Net Neutrality Questions FCC Commissioners Need to Answer

ThinkstockPhotos-468005219

In a House Energy & Commerce Committee oversight hearing on Tuesday, November 17, all five Federal Communications Commissioners will testify. Net neutrality, the FCC’s broad push to control both the infrastructure and content of tomorrow’s Internet, with full support of America’s left-wing, will be a lead topic.

The debate over net neutrality has been done to death and elements are subject to legal challenge. Yet even Republicans can’t let go of wanting to regulate boogeymen like so-called “throttling” and “discrimination,” so in that respect they have themselves improperly conceded a moral victory and undermined the advance of free, competitive enterprise and consumer welfare in infrastructure wealth.

All this mess and distraction at a time when Congress needs to dismantle the FCC altogether.

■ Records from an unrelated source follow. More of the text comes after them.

(* ===== verification/Totp.v ===== *)
(** * Totp: second factor and recovery codes ([auth/totp.go])

    The handlers hold the store's lock while they look the user up and write
    the changed record later without it.  A handler is therefore a [proc]: a
    sequence of atomic segments, between which other requests may run.
    [serve] runs one request alone, [interleave] runs several under a
    schedule. *)

From S2P Require Import Prelude GoStrings Strconv Crypto World Accounts Token.

(** ** Requests as sequences of atomic segments *)

Inductive proc :=
| Respond (rsp : response)
| Atomic (segment : world → proc * world).

Fixpoint serve (p : proc) (w : world) : response * world :=
  match p with
  | Respond rsp => (rsp, w)
  | Atomic segment => match segment w with (p', w') => serve p' w' end
  end.

(** One segment of one request. *)
Definition advance (p : proc) : M proc := λ w,
  match p with
  | Respond _ => (p, w)
  | Atomic segment => segment w
  end.

(** The requests in flight, run segment by segment in the order of the schedule. *)
Fixpoint interleave (ps : list proc) (schedule : list nat) : M (list proc) :=
  match schedule with
  | [] => mret ps
  | i :: schedule =>
      match ps !! i with
      | None => interleave ps schedule
      | Some p => p' ← advance p; interleave (<[i := p']> ps) schedule
      end
  end.

(** ** Libraries *)

(** [github.com/pquerna/otp/totp].  [Generate] is given the account name and
    20 random bytes and yields the secret and the otpauth URL; [Validate]
    looks at the clock. *)
Class OTP := {
  totp_Generate : bytes → bytes → option (bytes * bytes);
  totp_Validate : bytes → bytes → Z → bool;
  Generate_secret account entropy secret url :
    totp_Generate account entropy = Some (secret, url) → secret ≠ [];
}.

Record totpSignRequest := TotpSignRequest { ts_Query : bytes; ts_Password : bytes }.
Record totpVerifyRequest := TotpVerifyRequest { tv_Query : bytes; tv_Password : bytes; tv_Code : bytes }.
Record totpUnsignRequest := TotpUnsignRequest { tu_Query : bytes; tu_Password : bytes }.
Record totpLoginRequest := TotpLoginRequest { tl_Query : bytes; tl_Code : bytes }.
Record recoveryCodeLoginRequest := RecoveryCodeLoginRequest { rl_Query : bytes; rl_RecoveryCode : bytes }.

Definition with_totp (u : user) (secret : bytes) (verified : bool) (codes : list bytes) : user :=
  User (ID u) (Email u) (Password u) (UID u) (Profile u) secret verified codes.

Section Totp.
Context {U : UnicodeTables} {Bc : Bcrypt} {Ot : OTP}.

(** ** Recovery codes *)

(** [raw[:4] + "-" + raw[4:8] + "-" + raw[8:12] + "-" + raw[12:]] of the
    first 16 characters. *)
Definition recovery_code (entropy : bytes) : bytes :=
  let raw := take 16 (ToUpper (base32_EncodeToString entropy)) in
  take 4 raw ++ B "-" ++ take 4 (drop 4 raw) ++ B "-" ++ take 4 (drop 8 raw) ++ B "-" ++ drop 12 raw.

Fixpoint recovery_codes (n : nat) : M (result (list bytes)) :=
  match n with
  | O => mret (Ok [])
  | S n =>
      entropy ←? rand_Read 10;
      codes ←? recovery_codes n;
      mret (Ok (recovery_code entropy :: codes))
  end.

Definition generateRecoveryCodes : M (result (list bytes)) := recovery_codes 10.

(** ** Handlers *)

Definition write_then (s : UserStore) (u : user) (rsp : response) : M proc :=
  r ← writeUser s u;
  mret (Respond (match r with Ok _ => rsp | Err _ => reply 500 end)).

Definition TotpSignHandler (s : UserStore) (body : option totpSignRequest) : proc :=
  match body with
  | None => Respond (reply 400)
  | Some req =>
      if decide (ts_Query req = [] ∨ ts_Password req = []) then Respond (reply 400)
      else Atomic (
        found ← verifyPassword s (ts_Query req) (ts_Password req);
        mret (match found with
        | None => Respond (reply 400)
        | Some target =>
            if TOTPVerified target then Respond (reply_err 400 1)
            else Atomic (
              entropy ← rand_Read 20;
              match (match entropy with Ok e => totp_Generate (ID target) e | Err _ => None end) with
              | None => mret (Respond (reply 500))
              | Some (secret, url) =>
                  write_then s (with_totp target secret false [])
                    (JSON 200 [gin_status 200; (B "otpauth_url", JString url)])
              end)
        end))
  end.

Definition TotpVerifyHandler (s : UserStore) (body : option totpVerifyRequest) : proc :=
  match body with
  | None => Respond (reply 400)
  | Some req =>
      if decide (tv_Query req = [] ∨ tv_Password req = [] ∨ tv_Code req = []) then Respond (reply 400)
      else Atomic (
        found ← verifyPassword s (tv_Query req) (tv_Password req);
        mret (match found with
        | None => Respond (reply 400)
        | Some target =>
            if decide (TOTPSecret target = [] ∨ TOTPVerified target = true) then Respond (reply 400)
            else Atomic (
              now ← Now;
              if negb (totp_Validate (tv_Code req) (TOTPSecret target) now)
              then write_then s (with_totp target [] false []) (reply 400)
              else
                codes ← generateRecoveryCodes;
                match codes with
                | Err _ => mret (Respond (reply 500))
                | Ok recoveryCodes =>
                    write_then s (with_totp target (TOTPSecret target) true recoveryCodes)
                      (JSON 200 [gin_status 200; (B "recovery_codes", JArray (JString <$> recoveryCodes))])
                end)
        end))
  end.

Definition TotpUnsignHandler (s : UserStore) (body : option totpUnsignRequest) : proc :=
  match body with
  | None => Respond (reply 400)
  | Some req =>
      if decide (tu_Query req = [] ∨ tu_Password req = []) then Respond (reply 400)
      else Atomic (
        found ← verifyPassword s (tu_Query req) (tu_Password req);
        mret (match found with
        | None => Respond (reply 400)
        | Some target =>
            if decide (TOTPSecret target = []) then Respond (reply_err 400 2)
            else Atomic (write_then s (with_totp target [] false []) (reply 200))
        end))
  end.

(** The look-up both login handlers start with. *)
Definition find_query (s : UserStore) (query : bytes) : M (result (option user)) :=
  users ←? loadUsers s;
  mret (Ok (List.find (matches_query query) users)).

Definition TotpLoginHandler (s : UserStore) (issuer : TokenIssuer) (body : option totpLoginRequest) : proc :=
  match body with
  | None => Respond (reply 400)
  | Some req =>
      if decide (tl_Query req = [] ∨ tl_Code req = []) then Respond (reply 400)
      else Atomic (
        found ← find_query s (tl_Query req);
        mret (match found with
        | Err _ => Respond (reply 500)
        | Ok None => Respond (reply 400)
        | Ok (Some target) =>
            if decide (TOTPVerified target = false ∨ TOTPSecret target = []) then Respond (reply 400)
            else Atomic (
              now ← Now;
              if negb (totp_Validate (tl_Code req) (TOTPSecret target) now) then mret (Respond (reply 400))
              else
                token ← Issue issuer (ID target);
                mret (Respond (JSON 200 [gin_status 200; (B "token", JString token)])))
        end))
  end.

(** The loop over the stored codes: the first that matches is dropped. *)
Definition consume (codes : list bytes) (upperCode : bytes) : bool * list bytes :=
  foldl (λ acc code,
    if EqualFold code upperCode && negb acc.1 then (true, acc.2) else (acc.1, acc.2 ++ [code]))
    (false, []) codes.

Definition RecoveryCodeLoginHandler (s : UserStore) (issuer : TokenIssuer)
    (body : option recoveryCodeLoginRequest) : proc :=
  match body with
  | None => Respond (reply 400)
  | Some req =>
      if decide (rl_Query req = [] ∨ rl_RecoveryCode req = []) then Respond (reply 400)
      else Atomic (
        found ← find_query s (rl_Query req);
        mret (match found with
        | Err _ => Respond (reply 500)
        | Ok None => Respond (reply 400)
        | Ok (Some target) =>
            if decide (TOTPVerified target = false ∨ RecoveryCodes target = []) then Respond (reply 400)
            else
              let '(found, newCodes) := consume (RecoveryCodes target) (ToUpper (rl_RecoveryCode req)) in
              if negb found then Respond (reply 400)
              else Atomic (
                r ← writeUser s (with_totp target (TOTPSecret target) (TOTPVerified target) newCodes);
                match r with
                | Err _ => mret (Respond (reply 500))
                | Ok _ =>
                    token ← Issue issuer (ID target);
                    mret (Respond (JSON 200 [gin_status 200; (B "token", JString token)]))
                end)
        end))
  end.

End Totp.

(** ** The requests of this file as one type *)

Inductive totp_request :=
| Sign (body : totpSignRequest)
| VerifyTotp (body : totpVerifyRequest)
| Unsign (body : totpUnsignRequest)
| TotpLogin (body : totpLoginRequest)
| RecoveryLogin (body : recoveryCodeLoginRequest).

Definition handle {U : UnicodeTables} {Bc : Bcrypt} {Ot : OTP} (s : UserStore) (issuer : TokenIssuer)
    (req : totp_request) : proc :=
  match req with
  | Sign b => TotpSignHandler s (Some b)
  | VerifyTotp b => TotpVerifyHandler s (Some b)
  | Unsign b => TotpUnsignHandler s (Some b)
  | TotpLogin b => TotpLoginHandler s issuer (Some b)
  | RecoveryLogin b => RecoveryCodeLoginHandler s issuer (Some b)
  end.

I think the best approach for the members is to frame all questions from the right perspective: that FCC’s entire purpose is outdated and its intervention destabilizing, anti-technology, anti-infrastructure—and just plain anti-Internet, and anti-neutral, for that matter.

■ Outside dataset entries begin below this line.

(** C11: Served one at a time, the TOTP handlers implement the state machine of
    the accounts.  On a healthy system with randomness to read, whatever the
    requests and the clock, every request either makes the one move the
    machine has for it, with its answer, or is refused, with the answer for
    the reason: a field is missing, no account answers to the query (and the
    password), the account is not in a state for it, or the code is wrong (a
    wrong code in the verification is a move: it takes the secret away).  The
    stored records are the machine's, and every account stays in one of the
    states off, pending and active.  With [failing] the same holds while
    system calls fail, as long as no answer is a 500, but that a request with
    a password may then be refused without a reason. *)
Theorem totp_refines failing s issuer reqs w m rsps w' :
  store_ok s w m → totp_ok m → serve_all s issuer reqs w = (rsps, w') →
  (healthy w ∧ (100 * length reqs <= length (w_rand w))%nat) ∨ (failing ∧ Forall (λ rsp, rsp ≠ reply 500) rsps) →
  ∃ m', totp_run issuer failing m reqs rsps m' ∧ store_ok s w' m' ∧ totp_ok m'.
Proof.
  revert w m rsps. induction reqs as [| [now req] reqs IH]; intros w m rsps Hst Hok H Hno; simpl in H.
  { st_inv. exists m. split; [constructor | done]. }
  apply st_bind_inv in H as ([] & w1 & Ht & H). unfold modify in Ht. injection Ht as <-.
  apply st_bind_inv in H as (rsp & w2 & Hs & H). apply st_bind_inv in H as (rsps' & w3 & Hr & H). st_inv.
  assert (store_ok s (set_now now w) m) as Hst' by (destruct Hst; by split).
  eapply handle_outcome in Hs as (Hh & Hl & Hs); [| done | done]. unfold rand_left in Hl. cbn [w_rand w_now set_now length] in *.
  assert ((healthy w2 ∧ (100 * length reqs <= length (w_rand w2))%nat) ∨ (failing ∧ Forall (λ rsp, rsp ≠ reply 500) rsps')) as Hno'.
  { destruct Hno as [[? ?] | [? [_ ?]%Forall_cons]]; [left; split; [by apply Hh | lia] | by right]. }
  destruct Hs as [(uid & u & st & st' & Hi & Hm & Hu & Hstep & Hst2) | [[Href Hf] | [-> Hx]]].
  - pose proof (totp_step_ok _ _ _ _ _ _ _ Hu Hstep) as Hgood.
    destruct (IH _ _ _ Hst2 (totp_ok_insert _ uid _ Hok Hgood) Hr Hno') as (m' & Hrun & ?).
    exists m'. split; [| done]. by eapply run_step.
  - assert (store_ok s w2 m) as Hst2 by (destruct Hst'; split; [by rewrite Hf | done | done]).
    destruct (IH _ _ _ Hst2 Hok Hr Hno') as (m' & Hrun & ?).
    exists m'. split; [| done]. apply run_refused; [| done]. eapply refused_mono; [| exact Href].
    intros Hnh. destruct Hno as [[? _] | [? _]]; [by destruct Hnh | done].
  - exfalso. destruct Hno as [[Hw ?] | [_ [? _]%Forall_cons]]; [| done]. destruct Hx as [Hx | Hx]; [by apply Hx | lia].
Qed.

(** *** Logging in on a healthy system *)

Lemma find_query_healthy s w m uid u q :
  store_ok s w m → healthy w → m !! uid = Some u → matches_query q u = true →
  find_query s q w = (Ok (Some u), w).
Proof.
  intros [Hrep Hok Hun] Hh Hm Hq. unfold find_query.
  rewrite (try_bind_ok _ _ _ _ _ (loadUsers_healthy _ _ _ Hrep Hh)).
  rewrite (find_unique (matches_query q) _ u); [done | | done |].
  - eapply elem_of_listing; [done | eauto].
  - intros v [uid' Hv]%(elem_of_listing _ _ m) Hqv; [| done].
    assert (uid' = uid) as -> by (by eapply matches_query_unique). congruence.
Qed.

(** A TOTP login is exact on a healthy system: the account the query
    selects gets a token if and only if its second factor is active (set up
    and verified) and the code is valid for its secret at that moment; in
    every other state the answer is 400, and nothing is written. *)
Theorem TotpLogin_correct s issuer body w m uid u :
  store_ok s w m → totp_ok m → healthy w →
  tl_Query body ≠ [] → tl_Code body ≠ [] → m !! uid = Some u → matches_query (tl_Query body) u = true →
  serve (TotpLoginHandler s issuer (Some body)) w =
  (match state_of u with
   | Some (Active secret _) =>
       if totp_Validate (tl_Code body) secret (w_now w) then token_reply issuer (w_now w) u else reply 400
   | _ => reply 400
   end, w).
Proof.
  intros Hst Hok Hh Hq Hc Hm Hmq. unfold TotpLoginHandler. rewrite decide_False by naive_solver.
  cbn [serve]. rewrite (st_bind_eq _ _ _ _ _ (find_query_healthy _ _ _ _ _ _ Hst Hh Hm Hmq)).
  cbn [mret st_ret]. destruct (Hok _ _ Hm) as [st Hu]. rewrite Hu.
  apply state_of_cases in Hu as [(-> & Hs & Hv) | [(-> & Hs & Hv) | (-> & Hs & Hv)]].
  - by rewrite decide_True by auto.
  - by rewrite decide_True by auto.
  - rewrite decide_False by (intros [? | ?]; congruence). cbn [serve].
    rewrite (st_bind_eq Now _ w (w_now w) w eq_refl).
    by destruct (totp_Validate _ _ _).
Qed.

(** The stored codes that a submitted code stands for. *)
Definition matching (codes : list bytes) (code : bytes) : list bytes :=
  filter (λ c, EqualFold c (ToUpper code) = true) codes.

Lemma matching_none codes code :
  Forall (λ c, EqualFold c (ToUpper code) = false) codes → matching codes code = [].
Proof.
  unfold matching. induction 1 as [| c codes Hc _ IH]; [done |].
  rewrite filter_cons, decide_False; [done | by rewrite Hc].
Qed.

(** What is left after the one matching code was used. *)
Lemma consume_single codes code :
  length (matching codes code) = 1%nat →
  ∃ rest, consume codes (ToUpper code) = (true, rest) ∧ consume rest (ToUpper code) = (false, rest).
Proof.
  intros Hl. destruct (consume_spec codes (ToUpper code)) as [(l1 & c & l2 & -> & Hc & H1 & ->) | [Hn _]].
  2: { rewrite matching_none in Hl by done. done. }
  exists (l1 ++ l2). split; [done |].
  destruct (consume_spec (l1 ++ l2) (ToUpper code)) as [(k1 & d & k2 & Hk & Hd & _) | [_ ->]]; [| done].
  exfalso. assert (d ∈ matching (l1 ++ l2) code) as Hin.
  { apply list_elem_of_filter. split; [done |]. rewrite Hk. set_solver. }
  unfold matching in Hl, Hin. rewrite filter_app, filter_cons, decide_True, length_app in Hl by done.
  simpl in Hl. rewrite filter_app in Hin.
  destruct (filter _ l1), (filter _ l2); simpl in Hl; try lia. by apply elem_of_nil in Hin.
Qed.

(** The look-up segment of a recovery login that found a code to use up. *)
Lemma recovery_lookup s issuer body w m uid u rest :
  store_ok s w m → healthy w → rl_Query body ≠ [] → rl_RecoveryCode body ≠ [] →
  m !! uid = Some u → matches_query (rl_Query body) u = true →
  TOTPVerified u = true → consume (RecoveryCodes u) (ToUpper (rl_RecoveryCode body)) = (true, rest) →
  advance (RecoveryCodeLoginHandler s issuer (Some body)) w =
  (Atomic (
     r ← writeUser s (with_totp u (TOTPSecret u) (TOTPVerified u) rest);
     match r with
     | Err _ => mret (Respond (reply 500))
     | Ok _ => token ← Issue issuer (ID u);
               mret (Respond (JSON 200 [gin_status 200; (B "token", JString token)]))
     end), w).
Proof.
  intros Hst Hh Hq Hc Hm Hmq Hv Hcons. unfold RecoveryCodeLoginHandler.
  rewrite decide_False by naive_solver. cbn [advance].
  rewrite (st_bind_eq _ _ _ _ _ (find_query_healthy _ _ _ _ _ _ Hst Hh Hm Hmq)).
  cbn [mret st_ret]. rewrite decide_False; [by rewrite Hcons |].
  rewrite Hv. intros [? | Hn]; [done |]. rewrite Hn in Hcons. done.
Qed.

(** Its write segment. *)
Lemma recovery_write s issuer w m uid u v rest :
  store_ok s w m → healthy w → m !! uid = Some v → same_account v u →
  ∃ f, store_ok s (set_fs f w) (<[uid := with_totp u (TOTPSecret u) (TOTPVerified u) rest]> m) ∧
    (r ← writeUser s (with_totp u (TOTPSecret u) (TOTPVerified u) rest);
     match r with
     | Err _ => mret (Respond (reply 500))
     | Ok _ => token ← Issue issuer (ID u);
               mret (Respond (JSON 200 [gin_status 200; (B "token", JString token)]))
     end) w = (Respond (token_reply issuer (w_now w) u), set_fs f w).
Proof.
  intros Hst Hh Hm Hsame.
  destruct (store_update_healthy s w m uid v (with_totp u (TOTPSecret u) (TOTPVerified u) rest))
    as (f & Hw & Hst'); [done .. |].
  exists f. split; [done |]. by rewrite (st_bind_eq _ _ _ _ _ Hw).
Qed.

(** One after the other, a recovery code works once: if exactly one stored
    code of an active account matches the submitted one (in any letter case),
    the first login succeeds with a token and the second, with the same
    body, is refused and writes nothing. *)
Theorem recovery_code_once s issuer body w m uid u :
  store_ok s w m → healthy w → rl_Query body ≠ [] → rl_RecoveryCode body ≠ [] →
  m !! uid = Some u → matches_query (rl_Query body) u = true → TOTPVerified u = true →
  length (matching (RecoveryCodes u) (rl_RecoveryCode body)) = 1%nat →
  ∃ w1, serve (RecoveryCodeLoginHandler s issuer (Some body)) w = (token_reply issuer (w_now w) u, w1) ∧
    serve (RecoveryCodeLoginHandler s issuer (Some body)) w1 = (reply 400, w1).
Proof.
  intros Hst Hh Hq Hc Hm Hmq Hv (rest & Hcons & Hcons2)%consume_single.
  destruct (recovery_write s issuer w m uid u u rest Hst Hh Hm) as (f & Hst1 & Hw); [done |].
  exists (set_fs f w). split.
  - pose proof (recovery_lookup s issuer body w m uid u rest Hst Hh Hq Hc Hm Hmq Hv Hcons) as Hl.
    unfold RecoveryCodeLoginHandler in Hl |- *. rewrite decide_False in Hl |- * by naive_solver.
    cbn [advance] in Hl. cbn [serve]. rewrite Hl. cbn [serve]. by rewrite Hw.
  - set (v := with_totp u (TOTPSecret u) (TOTPVerified u) rest) in *.
    unfold RecoveryCodeLoginHandler. rewrite decide_False by naive_solver. cbn [serve].
    rewrite (st_bind_eq _ _ _ _ _ (find_query_healthy s (set_fs f w) _ uid v _ Hst1 Hh
      ltac:(by rewrite lookup_insert_eq) Hmq)).
    cbn [mret st_ret]. case_decide; [done |]. subst v. cbn [RecoveryCodes with_totp].
    by rewrite Hcons2.
Qed.

(** Concurrently, a recovery code works twice: when two logins with the
    same code overlap (both look the account up before either has written,
    which the store's lock does not prevent), both are answered with a
    token. *)
Theorem recovery_code_race s issuer body w m uid u :
  store_ok s w m → healthy w → rl_Query body ≠ [] → rl_RecoveryCode body ≠ [] →
  m !! uid = Some u → matches_query (rl_Query body) u = true → TOTPVerified u = true →
  length (matching (RecoveryCodes u) (rl_RecoveryCode body)) = 1%nat →
  let login := RecoveryCodeLoginHandler s issuer (Some body) in
  ∃ w', interleave [login; login] [0; 1; 0; 1]%nat w =
    ([Respond (token_reply issuer (w_now w) u); Respond (token_reply issuer (w_now w) u)], w').
Proof.
  intros Hst Hh Hq Hc Hm Hmq Hv (rest & Hcons & _)%consume_single. cbv zeta.
  pose proof (recovery_lookup s issuer body w m uid u rest Hst Hh Hq Hc Hm Hmq Hv Hcons) as Hl.
  destruct (recovery_write s issuer w m uid u u rest Hst Hh Hm) as (f & Hst1 & Hw); [done |].
  destruct (recovery_write s issuer (set_fs f w) _ uid u _ rest Hst1 Hh ltac:(by rewrite lookup_insert_eq))
    as (g & _ & Hw2); [done |].
  exists (set_fs g (set_fs f w)). cbn [interleave lookup list_lookup].
  rewrite (st_bind_eq _ _ _ _ _ Hl). cbn [insert list_insert interleave lookup list_lookup].
  rewrite (st_bind_eq _ _ _ _ _ Hl). cbn [insert list_insert interleave lookup list_lookup].
  cbn [advance]. rewrite (st_bind_eq _ _ _ _ _ Hw). cbn [insert list_insert interleave lookup list_lookup].
  cbn [advance]. by rewrite (st_bind_eq _ _ _ _ _ Hw2).
Qed.

(** A profile edit holds the lock from reading to writing: one segment. *)
Definition edit_request (s : UserStore) (issuer : TokenIssuer) (schema : ProfileSchema)
    (req : profileEditRequest) : proc :=
  Atomic (rsp ← ProfileEditHandler s issuer schema (Some req); mret (Respond rsp)).

(** The look-up segment of a [TotpSign] with good credentials. *)
Lemma sign_lookup s body w m uid u :
  store_ok s w m → healthy w → ts_Query body ≠ [] → ts_Password body ≠ [] →
  m !! uid = Some u → credentials (ts_Query body) (ts_Password body) u = true → TOTPVerified u = false →
  ∃ seg, advance (TotpSignHandler s (Some body)) w = (Atomic seg, w) ∧
    ∀ w1 entropy w2 secret url,
      rand_Read 20 w1 = (Ok entropy, w2) → totp_Generate (ID u) entropy = Some (secret, url) →
      seg w1 = write_then s (with_totp u secret false [])
                 (JSON 200 [gin_status 200; (B "otpauth_url", JString url)]) w2.
Proof.
  intros [Hrep Hok Hun] Hh Hq Hp Hm Hcr Hv.
  assert (List.find (credentials (ts_Query body) (ts_Password body)) (listing s (w_fs w)) = Some u) as Hfind.
  { eapply find_credentials; [done .. |]. eauto. }
  unfold TotpSignHandler. rewrite decide_False by naive_solver. cbn [advance].
  eexists. split.
  - rewrite (st_bind_eq _ _ _ _ _ (verifyPassword_healthy _ _ m _ _ Hrep Hh)), Hfind.
    cbn [mret st_ret]. rewrite Hv. reflexivity.
  - intros w1 entropy w2 secret url Hr Hg. cbv beta. rewrite (st_bind_eq _ _ _ _ _ Hr). by rewrite Hg.
Qed.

If I were a member questioning the commissioners, these would be my questions (I’ve posed them before, but they never get answered):

  • Explain why compulsory net neutrality is the primary enemy of openness and freedom of speech and what FCC is doing to combat it.
  • In what sense does FCC recognize the relevant competitive challenge is not merely the “neutral” transfer of information across today’s existing networks, but the creation of tomorrow’s new networks as such?
  • How does FCC intend to clarify to a chaotic policy environment that “neutrality” or “openness” represent some of many mutable features possible on many types of networks that potentially can co-exist, rather than defining characteristics that should be forced on the “Capital-I” Internet in its present incarnation?
  • Describe FCC’s recent actions to advance superior alternatives to compulsory net neutrality, such as the prolific cross-industry partnerships that would emerge upon dismantling the regulatory silos that artificially separate infrastructure like electricity, water, rail, sewer, telecommunications and transportation (since such investigations must surely have been conducted by FCC before it would advance universal and compulsory centralized regulation).
  • Describe the proliferation of overlapping networks at the dawn of the communications age (see image nearby), and how, if America could achieve such with 1907’s GDP level in areas like communications and electricity, it undermines the case for compulsory net neutrality in a vastly richer nation. We may have had aesthetic problems—but never natural monopoly problems.
  • What is FCC doing to reject the false negative connotation of network “discrimination” and to articulate the vital role of “discrimination” in: expanding infrastructure and bandwidth creation; consumer welfare; child safety; homeland security; cybersecurity, information security and privacy; reducing the vulnerability of intellectual property to piracy; and other worthy goals?
  • Describe the findings of FCC’s (surely) detailed investigations into alternatives to neutrality, such as reducing franchise, zoning, and environmental barriers to enable infrastructure expansion.
  • Describe how FCC pledges to rule out price and entry regulations in the wake of any neutrality mandates, and to never require businesses to seek permission regarding such.
  • Describe how net neutrality will lessen future FCC authority, reduce its budget, and reduce lawsuits and unproductive lobbying?
  • Describe FCC’s research into how innovation in user ownership of infrastructure (real estate developers, content companies, end users) offsets market power and eases FCC’s calls for neutrality? Innovations in ownership matter just as other forms of innovation do, and reduce market power concerns.
  • What is the agency doing to discourage antitrust interference in communications ventures, since major business combinations and ventures foster the grand-scale infrastructure competition (and competitive responses) that would otherwise achieve the alleged ends of neutrality

The only kind of neutrality appropriate on tomorrow’s “splinternet” is agency neutrality. The right kinds of questions show that.